_Work item:_
How does the data below read from its first line through the line containing "Definition MAX_JOURNAL_EVENT_BYTES : Z"? Print those lines exactly.

──────── Material shown ────────

(* ===== verification/Cll.v ===== *)
(** * The values of the CLL contract

    [src/python/log/__init__.py] and the time and text checks the engine
    shares. A validated value has a typed record; the same class with
    unchecked fields, as a caller may build it, is in [Module Arg]. *)
From S2P Require Import Prelude Bytes Text Py.
Open Scope Z_scope.

(** ** Limits *)
Definition ENTRY_BYTES : Z := 32.
Definition MAX_WITNESSES : Z := 32.
Definition MAX_CHECKPOINT_BYTES : Z := 65536.
Definition MAX_JOURNAL_EVENT_BYTES : Z := 4194304.
Definition MAX_WITNESS_RESPONSE_BYTES : Z := 2097152.
Definition MAX_IDENTIFIER_BYTES : Z := 191.
Definition MAX_REASON_BYTES : Z := 4096.
Definition MAX_SCAN_LIMIT : Z := 1000.
Definition MAX_PORTABLE_INTEGER : Z := 9007199254740991.
Definition MAX_ATTEMPTS : Z := 4294967295.

(** ** Identifiers: [[A-Za-z0-9._:/-]+], at most 191 characters *)
Definition in_range (lo hi c : Z) : bool := (lo <=? c) && (c <=? hi).
Definition identifier_char (c : Z) : bool :=
  in_range 65 90 c || in_range 97 122 c || in_range 48 57 c
  || bool_decide (c ∈ [46; 95; 58; 47; 45]).

Definition is_identifier (s : pystr) : bool :=
  negb (bool_decide (s = [])) && forallb identifier_char s && (zlen s <=? MAX_IDENTIFIER_BYTES).

Definition validate_identifier (value : pyval) : bool :=
  match as_str value with
  | Some s => is_identifier s
  | None => false
  end.

(** [re.compile(r"[0-9a-f]{64}").fullmatch] *)
Definition is_entry_hash (s : pystr) : bool :=
  (zlen s =? 64) && forallb (fun c => in_range 48 57 c || in_range 97 102 c) s.

(** ** Times

    An instant is a whole number of milliseconds since 0001-01-01T00:00:00Z,
    within the years a [datetime] holds. *)
Abbreviation instant := Z.
Definition MAX_INSTANT : Z := 315537897600000.
Definition is_instant (t : instant) : Prop := 0 <= t < MAX_INSTANT.

(** [normalize_time]: naive values and non-datetimes raise [error], as do
    values whose UTC time is outside the years 1..9999; the rest is truncated
    to milliseconds. *)
Definition normalize_time (value : pyval) (error : exn) : result instant :=
  match value with
  | PDatetime (Datetime local (Some offset)) =>
      let utc := local - offset in
      if (0 <=? utc) && (utc <? MAX_INSTANT * 1000) then Ok (utc / 1000) else Raise error
  | _ => Raise error
  end.

(** The value it returns, as a [datetime] in UTC. *)
Definition utc_datetime (t : instant) : pyval := PDatetime (Datetime (t * 1000) (Some 0)).

Lemma normalize_utc t error : is_instant t -> normalize_time (utc_datetime t) error = Ok t.
Proof.
  intros Ht. unfold is_instant, MAX_INSTANT in *. unfold normalize_time, utc_datetime. rewrite Z.sub_0_r.
  rw_bool (0 <=? t * 1000) true. unfold MAX_INSTANT. rw_bool (t * 1000 <? 315537897600000 * 1000) true.
  cbn [andb]. by rewrite Z.div_mul.
Qed.

Lemma normalize_instant v error t : normalize_time v error = Ok t -> is_instant t.
Proof.
  unfold normalize_time, is_instant. destruct v as [| | | | | | | |[local [offset|]]| | | | | | |]; try done.
  destruct (_ && _) eqn:E; [|done]. intros [= <-]. zbool.
  split; [apply Z.div_pos|apply Z.div_lt_upper_bound]; lia.
Qed.

Lemma normalize_raise v error e : normalize_time v error = Raise e -> e = error.
Proof. unfold normalize_time. repeat case_match; congruence. Qed.

(** ** Values *)
Record Entry := { e_seq : Z; e_value : bytes; e_appended_at : instant }.

Inductive outcome := INSERTED | IDEMPOTENT.
Record AppendResult := { ar_entry : Entry; ar_outcome : outcome }.

Record CheckpointState := {
  ck_bytes : bytes; ck_size : Z; ck_indexed_seq : Z; ck_peaks : list bytes
}.

Record WitnessReceipt := {
  wr_bytes : bytes; wr_entry_hash : option pystr; wr_entry_hash_scheme : option pystr;
  wr_leaf_index : option Z; wr_tree_size : option Z
}.

Record WitnessState := {
  ws_witness_id : pystr; ws_checkpoint_size : Z; ws_checkpoint : bytes;
  ws_attempts : Z; ws_next_attempt_at : instant; ws_receipt : option WitnessReceipt;
  ws_permanent : bool; ws_last_error : option pystr
}.

Record CllState := {
  cs_size : Z; cs_nodes : list bytes; cs_indexed_seq : Z;
  cs_first_pending_at : option instant; cs_checkpoint : option CheckpointState;
  cs_witnesses : list WitnessState
}.

(** [CllState()] *)
Definition empty_state : CllState :=
  {| cs_size := 0; cs_nodes := []; cs_indexed_seq := 0; cs_first_pending_at := None;
     cs_checkpoint := None; cs_witnesses := [] |}.

#[export] Instance entry_eq_dec : EqDecision Entry.
Proof. solve_decision. Defined.
#[export] Instance checkpoint_eq_dec : EqDecision CheckpointState.
Proof. solve_decision. Defined.
#[export] Instance receipt_eq_dec : EqDecision WitnessReceipt.
Proof. solve_decision. Defined.
#[export] Instance witness_eq_dec : EqDecision WitnessState.
Proof. solve_decision. Defined.
#[export] Instance state_eq_dec : EqDecision CllState.
Proof. solve_decision. Defined.

(** ** Unchecked arguments

    [Inst a] is an instance of the class, with fields of any type; [Other v]
    is a value of another type, [None] included. A sequence argument is
    [None] when it is neither a tuple nor a list. *)
Inductive arg (A : Type) : Type :=
| Inst (a : A)
| Other (v : pyval).
Arguments Inst {A} a.
Arguments Other {A} v.

Module Arg.
Record AppendInput := { value : pyval; appended_at : pyval }.
Record Entry := { seq : Z; entry_value : pyval; entry_appended_at : pyval }.
Record CheckpointState := {
  bytes_ : pyval; size : pyval; indexed_seq : pyval; peaks : option (list pyval)
}.
Record WitnessReceipt := {
  receipt_bytes : pyval; entry_hash : pyval; entry_hash_scheme : pyval;
  leaf_index : pyval; tree_size : pyval
}.
Record WitnessState := {
  witness_id : pyval; checkpoint_size : pyval; checkpoint : pyval; attempts : pyval;
  next_attempt_at : pyval; receipt : arg WitnessReceipt; permanent : pyval; last_error : pyval
}.
Record CllState := {
  state_size : pyval; nodes : option (list pyval); state_indexed_seq : pyval;
  first_pending_at : pyval; state_checkpoint : arg CheckpointState;
  witnesses : option (list (arg WitnessState))
}.
End Arg.

(** A validated value as the argument a caller passes back. *)
Definition none_or {A} (f : A -> pyval) (o : option A) : pyval :=
  match o with Some a => f a | None => PNone end.
Definition arg_or {A B} (f : A -> B) (o : option A) : arg B :=
  match o with Some a => Inst (f a) | None => Other PNone end.

Definition checkpoint_arg (c : CheckpointState) : Arg.CheckpointState :=
  {| Arg.bytes_ := PBytes (ck_bytes c); Arg.size := PInt (ck_size c);
     Arg.indexed_seq := PInt (ck_indexed_seq c); Arg.peaks := Some (map PBytes (ck_peaks c)) |}.

Definition receipt_arg (r : WitnessReceipt) : Arg.WitnessReceipt :=
  {| Arg.receipt_bytes := PBytes (wr_bytes r); Arg.entry_hash := none_or PStr (wr_entry_hash r);
     Arg.entry_hash_scheme := none_or PStr (wr_entry_hash_scheme r);
     Arg.leaf_index := none_or PInt (wr_leaf_index r);
     Arg.tree_size := none_or PInt (wr_tree_size r) |}.

Definition witness_arg (w : WitnessState) : Arg.WitnessState :=
  {| Arg.witness_id := PStr (ws_witness_id w); Arg.checkpoint_size := PInt (ws_checkpoint_size w);
     Arg.checkpoint := PBytes (ws_checkpoint w); Arg.attempts := PInt (ws_attempts w);
     Arg.next_attempt_at := utc_datetime (ws_next_attempt_at w);
     Arg.receipt := arg_or receipt_arg (ws_receipt w); Arg.permanent := PBool (ws_permanent w);
     Arg.last_error := none_or PStr (ws_last_error w) |}.

Definition state_arg (s : CllState) : Arg.CllState :=
  {| Arg.state_size := PInt (cs_size s); Arg.nodes := Some (map PBytes (cs_nodes s));
     Arg.state_indexed_seq := PInt (cs_indexed_seq s);
     Arg.first_pending_at := none_or utc_datetime (cs_first_pending_at s);
     Arg.state_checkpoint := arg_or checkpoint_arg (cs_checkpoint s);
     Arg.witnesses := Some (map (fun w => Inst (witness_arg w)) (cs_witnesses s)) |}.
(* ===== verification/EngineValid.v ===== *)
(** * Validity of the engine's values

    What the validators promise: a value they return satisfies the contract's
    rules ([valid_witness], [valid_state], ...), a value that satisfies them
    passes unchanged, and a value they refuse raises the given error. *)
From S2P Require Import Prelude Bytes Text Py Cll Engine.
Open Scope Z_scope.

(** ** The rules *)
Definition within (lo hi n : Z) : Prop := lo <= n <= hi.
Definition all_of {A} (P : A -> Prop) (o : option A) : Prop :=
  match o with Some a => P a | None => True end.

Definition valid_reason (s : pystr) : Prop :=
  exists n, utf8_length s = Some n /\ n <= MAX_REASON_BYTES.

Record valid_receipt (r : WitnessReceipt) : Prop := {
  vr_bytes : within 1 MAX_WITNESS_RESPONSE_BYTES (zlen (wr_bytes r));
  vr_hash : all_of (fun h => is_entry_hash h = true) (wr_entry_hash r);
  vr_scheme : all_of (fun s => s = str "legacy") (wr_entry_hash_scheme r);
  vr_leaf : all_of (within 0 MAX_PORTABLE_INTEGER) (wr_leaf_index r);
  vr_tree : all_of (within 0 MAX_PORTABLE_INTEGER) (wr_tree_size r)
}.

Record valid_witness (w : WitnessState) : Prop := {
  vw_id : is_identifier (ws_witness_id w) = true;
  vw_size : within 1 (2 ^ 64 - 1) (ws_checkpoint_size w);
  vw_checkpoint : within 1 MAX_CHECKPOINT_BYTES (zlen (ws_checkpoint w));
  vw_attempts : within 0 MAX_ATTEMPTS (ws_attempts w);
  vw_next : is_instant (ws_next_attempt_at w);
  vw_receipt : all_of valid_receipt (ws_receipt w);
  vw_error : all_of valid_reason (ws_last_error w)
}.

Definition valid_node (n : bytes) : Prop := zlen n = ENTRY_BYTES.
Definition match_time (s : pystr) : option (Z * Z * Z * Z * Z * Z * Z) :=
  match group 4 45 s with None => None | Some (y, s) =>
  match group 2 45 s with None => None | Some (mo, s) =>
  match group 2 84 s with None => None | Some (d, s) =>
  match group 2 58 s with None => None | Some (h, s) =>
  match group 2 58 s with None => None | Some (mi, s) =>
  match group 2 46 s with None => None | Some (sec, s) =>
  match group 3 90 s with Some (ms, []) => Some (y, mo, d, h, mi, sec, ms) | _ => None
  end end end end end end end.

Definition parse_time (text : option pystr) (error : exn) : result instant :=
  let! s := match text with Some s => Ok s | None => Raise error end in
  match match_time s with
  | None => Raise error
  | Some (year, month, day, hour, minute, second, millis) =>
      if valid_date year month day && (hour <? 24) && (minute <? 60) && (second <? 60)
      then Ok (date_days year month day * DAY + clock_millis hour minute second millis)
      else Raise error
  end.

(** ** The calendar is a bijection *)
Lemma leap_div y : (if is_leap y then 1 else 0) = (y / 4 - (y - 1) / 4) - (y / 100 - (y - 1) / 100) + (y / 400 - (y - 1) / 400).
Proof.
  unfold is_leap. destruct (y mod 4 =? 0) eqn:E4, (y mod 100 =? 0) eqn:E100, (y mod 400 =? 0) eqn:E400;
    cbn [andb orb negb]; zbool; Z.to_euclidean_division_equations; lia.
Qed.

Lemma year_length y : days_before_year (y + 1) = days_before_year y + 365 + (if is_leap y then 1 else 0).
Proof. unfold days_before_year. rewrite leap_div, Z.add_simpl_r. lia. Qed.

────────

_Solution below:_
(* ===== verification/Cll.v ===== *)
(** * The values of the CLL contract

    [src/python/log/__init__.py] and the time and text checks the engine
    shares. A validated value has a typed record; the same class with
    unchecked fields, as a caller may build it, is in [Module Arg]. *)
From S2P Require Import Prelude Bytes Text Py.
Open Scope Z_scope.

(** ** Limits *)
Definition ENTRY_BYTES : Z := 32.
Definition MAX_WITNESSES : Z := 32.
Definition MAX_CHECKPOINT_BYTES : Z := 65536.
Definition MAX_JOURNAL_EVENT_BYTES : Z := 4194304.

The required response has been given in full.